▶ **WORK TO COMPLETE**
Copy exactly the stretch of data below from the line with "(∀ x, (∀ j, 0 ≤ j < n" through the line with "#[local] Instance ex_laws", including both of those lines.

▶ **SUPPLIED INFORMATION**
- - -

(** What a transfer of [n] bytes leaves alone, the user's memory apart. *)
Record io_frame s s' rs rs' (off n : Z) : Prop := {
  if_as : as_rep (sy_mm s') rs' root A;
  if_pm : pmm_frame (pm (sy_mm s)) (pm (sy_mm s')) (free_pages rs);
  if_free : free_pages rs' ≡ₚ free_pages rs;
  if_coalesced : coalesced rs';
  if_ok : env_ok (sy_env s');
  if_pages : io_pages (sy_env s') f = io_pages (sy_env s) f;
  if_tables : same_tables (ram (sy_mm s)) (ram (sy_mm s')) root;
  if_rest : page_count (sy_mm s') = page_count (sy_mm s) ∧ cpu_root (sy_mm s') = cpu_root (sy_mm s) ∧
    tlb (sy_mm s') = tlb (sy_mm s) ∧ swp (sy_mm s') = swp (sy_mm s);
  if_files : sy_files s' = <[i := MkEntry (Some f) (off + n) true]> (sy_files s) }.

Lemma pmm_frame_refl (t : pmm) ps : pmm_frame t t ps.
Proof. done. Qed.

Lemma if_tr s s' rs rs' off n : io_frame s s' rs rs' off n → ∀ va, translate (ram (sy_mm s')) root va = translate (ram (sy_mm s)) root va.
Proof. intros F. by destruct (same_tables_translate _ _ _ (if_tables _ _ _ _ _ _ F)). Qed.

Lemma io_frame_trans s s1 s2 rs rs1 rs2 off n1 n2 :
  io_frame s s1 rs rs1 off n1 → io_frame s1 s2 rs1 rs2 (off + n1) n2 → io_frame s s2 rs rs2 off (n1 + n2).
Proof.
  intros F G. pose proof (if_rest _ _ _ _ _ _ F) as (? & ? & ? & ?). pose proof (if_rest _ _ _ _ _ _ G) as (? & ? & ? & ?). constructor.
  - apply G.
  - eapply pmm_frame_trans; [apply F| |apply pmm_frame_refl]. eapply pmm_frame_mono; [apply G|]. intros k. by rewrite (if_free _ _ _ _ _ _ F).
  - by rewrite (if_free _ _ _ _ _ _ G), (if_free _ _ _ _ _ _ F).
  - apply G.
  - apply G.
  - by rewrite (if_pages _ _ _ _ _ _ G), (if_pages _ _ _ _ _ _ F).
  - intros q a j Hq Ha Hj. destruct (same_tables_translate _ _ _ (if_tables _ _ _ _ _ _ F)) as [_ Htab].
    rewrite (if_tables _ _ _ _ _ _ G q a j), (if_tables _ _ _ _ _ _ F q a j); try done. by rewrite Htab.
  - split_and!; congruence.
  - by rewrite (if_files _ _ _ _ _ _ G), (if_files _ _ _ _ _ _ F), list_insert_insert_eq, Z.add_assoc.
Qed.

Lemma io_pre_next s s' rs rs' off n bs bs' : io_pre s rs off bs → io_frame s s' rs rs' off n → fbytes (sy_env s') f = Some bs' →
  0 ≤ off + n < 2 ^ 64 → io_pre s' rs' (off + n) bs'.
Proof.
  intros P F Hb Hn. constructor; try done; try apply F.
  - eapply frame_direct; [apply F|apply P].
  - rewrite (if_files _ _ _ _ _ _ F), list_lookup_insert_eq; [done|]. eapply lookup_lt_Some, P.
Qed.

(** The three steps of an iteration: the file, the user's memory, the offset. *)
Lemma io_frame_env s rs off bs t' w' rs' : io_pre s rs off bs → env_step env_ok (pm (sy_mm s)) rs t' w' rs' →
  io_pages w' f = io_pages (sy_env s) f → io_frame s (MkSys (with_pm t' (sy_mm s)) (sy_files s) w') rs rs' off 0.
Proof.
  intros P E Hpg. constructor; cbn [sy_mm sy_files sy_env pm with_pm]; try apply E; try done.
  - eapply as_pm_frame; [apply P|apply E|apply E|]. intros k. by rewrite (es_free _ _ _ _ _ _ E).
  - rewrite Z.add_0_r, list_insert_id; [done|]. apply P.
Qed.
Lemma io_frame_ram s rs off bs m' : io_pre s rs off bs → same_tables (ram (sy_mm s)) m' root → (∀ a, 0 ≤ word m' a < 2 ^ 64) →
  io_frame s (MkSys (with_ram m' (sy_mm s)) (sy_files s) (sy_env s)) rs rs off 0.
Proof.
  intros P Hs Hw. constructor; cbn [sy_mm sy_files sy_env pm with_ram]; try apply P; try done.
  - apply as_ram; [apply P|done|done].
  - rewrite Z.add_0_r, list_insert_id; [done|]. apply P.
Qed.
Lemma io_frame_offset s rs off bs n : io_pre s rs off bs →
  io_frame s (MkSys (sy_mm s) (<[i := MkEntry (Some f) (off + n) true]> (sy_files s)) (sy_env s)) rs rs off n.
Proof. intros P. constructor; cbn [sy_mm sy_files sy_env]; first [done|apply P]. Qed.

(** The bytes of the file from [off] in user memory at [va]. *)
Definition received s s' (va off n : Z) bs : Prop :=
  (∀ j, 0 ≤ j < n → byte_get (ram (sy_mm s')) (paddr (ram (sy_mm s)) root (va + j)) = default 0 (bs !! Z.to_nat (off + j))) ∧
  (∀ x, (∀ j, 0 ≤ j < n → x ≠ paddr (ram (sy_mm s)) root (va + j)) → byte_get (ram (sy_mm s')) x = byte_get (ram (sy_mm s)) x).
(* ===== verification/SyscallWitness.v ===== *)
(** * System calls: concrete runs

    The program loaded in [ExecWitness] reads from and writes to the file of
    the volume of [FatWitness], with a buffer on its stack. *)

From S2P Require Import Prelude PagingX86.
From S2P Require Import Zstl LibList Pmm PmmProofs LibString BlockDev RamDisk FatLayout FatCore FatCoreProofs FatChain FatDir FatDirProofs FatPath FatFile FatWitness Vfs FatVfs.
From S2P Require Import Paging SwapSlots PageTable PageTableProofs Vmm VmmProofs AddrSpace Exec ExecProofs ExecWitness Fd Syscall SyscallProofs FatEnv.

#[local] Existing Instance x86_paging.
#[local] Existing Instance x86_laws.
#[local] Existing Instance x86_layout.
#[local] Existing Instance x86_user.

(** ** The files: descriptor 3 is open on [/hello.txt] at offset 500 *)

Notation ex_v := (vfs FatFileSystem FatFile (RamDisk.ram * pmm) unit (bvec (FsEntry FatFileSystem (RamDisk.ram * pmm)) 8)).
Definition ex_fatvfs : ex_v :=
  MkVfs iv_new [] {[9 := MkFatFs (fat ex_fs) 0]} {[1 := MkFile (MkFatFile 9 ex_hello 0) None]} 10 (disk ex_fs, heap ex_fs).
#[local] Instance ex_env : FileEnv ex_v := fat_env (D := RamDisk.ram) (P := ex_parts) 400.
#[local] Instance ex_laws : FileEnvLaws ex_v := fat_env_laws (D := RamDisk.ram) (P := ex_parts) 400 eq_refl.
Definition ex_files : list Entry := <[3%nat := MkEntry (Some 1) 500 true]> table_new.
Definition ex_text : list Z := Eval vm_compute in default [] (fat_bytes ex_fatvfs 1).

Lemma ex_fat_ok : fat_ok ex_fatvfs.
Proof. exists 9, (MkFatFs (fat ex_fs) 0). split; [done|]. exact ex_fs_ok. Qed.
Lemma ex_fat_bytes : fat_bytes ex_fatvfs 1 = Some ex_text.
Proof. by vm_compute. Qed.

(** ** The process *)

Definition ex_buf : Z := USER_STACK_TOP - 4000.

Definition ex_sys : sys ex_v := MkSys ex_proc ex_files ex_fatvfs.
Lemma ex_io_pre : ∃ A, io_pre 12288 A (Z.to_nat 3) 1 ex_sys [(16, 6)] 500 ex_text.
Proof.
  destruct ex_proc_rep as (A & R & Hd & _). exists A. constructor; [exact R| |exact Hd|exact ex_fat_ok|exact ex_fat_bytes|reflexivity|lia].
  intros p k q m [= -> ->]%list_elem_of_singleton [= -> ->]%list_elem_of_singleton. lia.
Qed.
Lemma ex_range w : range_ok (PageTable.ram ex_proc) 12288 ex_buf 200 w.
Proof.
  split; [by vm_compute|]. split; [by vm_compute|].
  assert (Forall (λ i, allowed (PageTable.ram ex_proc) 12288 (ex_buf + i) w = true) (seqZ 0 200)) as Hf by (apply (bool_decide_unpack _); by destruct w; vm_compute).
  intros i Hi. rewrite Forall_forall in Hf. apply Hf, elem_of_seqZ. lia.
Qed.
Lemma ex_plenty : plenty (io_pages ex_fatvfs 1) [(16, 6)].
Proof.
  change (io_pages ex_fatvfs 1) with 1. intros k. exists (if decide (k = 16) then 17 else 16). intros j Hj.
  change (free_pages [(16, 6)]) with [16; 17; 18; 19; 20; 21]. case_decide; split; try lia; set_solver by lia.
Qed.

Lemma ex_avail : 500 ≤ len ex_text ∧ avail ex_text 500 200 = 100 ∧ 0 ≤ 3 < MAX_FD ∧ 0 < 200.
Proof. by vm_compute. Qed.

Lemma sys_read_correct_witness : ∃ s', sys_read (Some (Some 12288)) 3 ex_buf 200 ex_sys = Ret 100 s' ∧
  received 12288 ex_sys s' ex_buf 500 100 ex_text.
Proof.
  destruct ex_io_pre as (A & P), ex_avail as (Hle & Hav & Hfd & Hc).
  destruct (sys_read_correct 12288 A 1 ex_sys [(16, 6)] 500 ex_text 3 ex_buf 200 P Hfd Hc) as (H & _).
  destruct (H (ex_range true)) as (n & s' & rs' & Hr & _ & _ & Hb & _ & Hn).
  rewrite (Hn Hle ex_plenty), Hav in *.
  exists s'. split; [exact Hr|]. exact Hb.
Defined.
Lemma sys_write_correct_witness : ∃ s', sys_write (Some (Some 12288)) 3 ex_buf 200 ex_sys = Ret 100 s' ∧
  fbytes (sy_env s') 1 = Some (overwrite 500 (user_bytes 12288 (PageTable.ram (sy_mm ex_sys)) ex_buf 100) ex_text).
Proof.
  destruct ex_io_pre as (A & P), ex_avail as (Hle & Hav & Hfd & Hc).
  destruct (sys_write_correct 12288 A 1 ex_sys [(16, 6)] 500 ex_text 3 ex_buf 200 P Hfd Hc) as (H & _).
  destruct (H (ex_range false)) as (n & s' & rs' & Hr & _ & _ & _ & Hb & Hn).
  rewrite (Hn Hle ex_plenty), Hav in *.
  exists s'. split; [exact Hr|]. exact Hb.
Defined.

- - -

▶ **ANSWER AREA**
  (∀ x, (∀ j, 0 ≤ j < n → x ≠ paddr (ram (sy_mm s)) root (va + j)) → byte_get (ram (sy_mm s')) x = byte_get (ram (sy_mm s)) x).
(* ===== verification/SyscallWitness.v ===== *)
(** * System calls: concrete runs

    The program loaded in [ExecWitness] reads from and writes to the file of
    the volume of [FatWitness], with a buffer on its stack. *)

From S2P Require Import Prelude PagingX86.
From S2P Require Import Zstl LibList Pmm PmmProofs LibString BlockDev RamDisk FatLayout FatCore FatCoreProofs FatChain FatDir FatDirProofs FatPath FatFile FatWitness Vfs FatVfs.
From S2P Require Import Paging SwapSlots PageTable PageTableProofs Vmm VmmProofs AddrSpace Exec ExecProofs ExecWitness Fd Syscall SyscallProofs FatEnv.

#[local] Existing Instance x86_paging.
#[local] Existing Instance x86_laws.
#[local] Existing Instance x86_layout.
#[local] Existing Instance x86_user.

(** ** The files: descriptor 3 is open on [/hello.txt] at offset 500 *)

Notation ex_v := (vfs FatFileSystem FatFile (RamDisk.ram * pmm) unit (bvec (FsEntry FatFileSystem (RamDisk.ram * pmm)) 8)).
Definition ex_fatvfs : ex_v :=
  MkVfs iv_new [] {[9 := MkFatFs (fat ex_fs) 0]} {[1 := MkFile (MkFatFile 9 ex_hello 0) None]} 10 (disk ex_fs, heap ex_fs).
#[local] Instance ex_env : FileEnv ex_v := fat_env (D := RamDisk.ram) (P := ex_parts) 400.
#[local] Instance ex_laws : FileEnvLaws ex_v := fat_env_laws (D := RamDisk.ram) (P := ex_parts) 400 eq_refl.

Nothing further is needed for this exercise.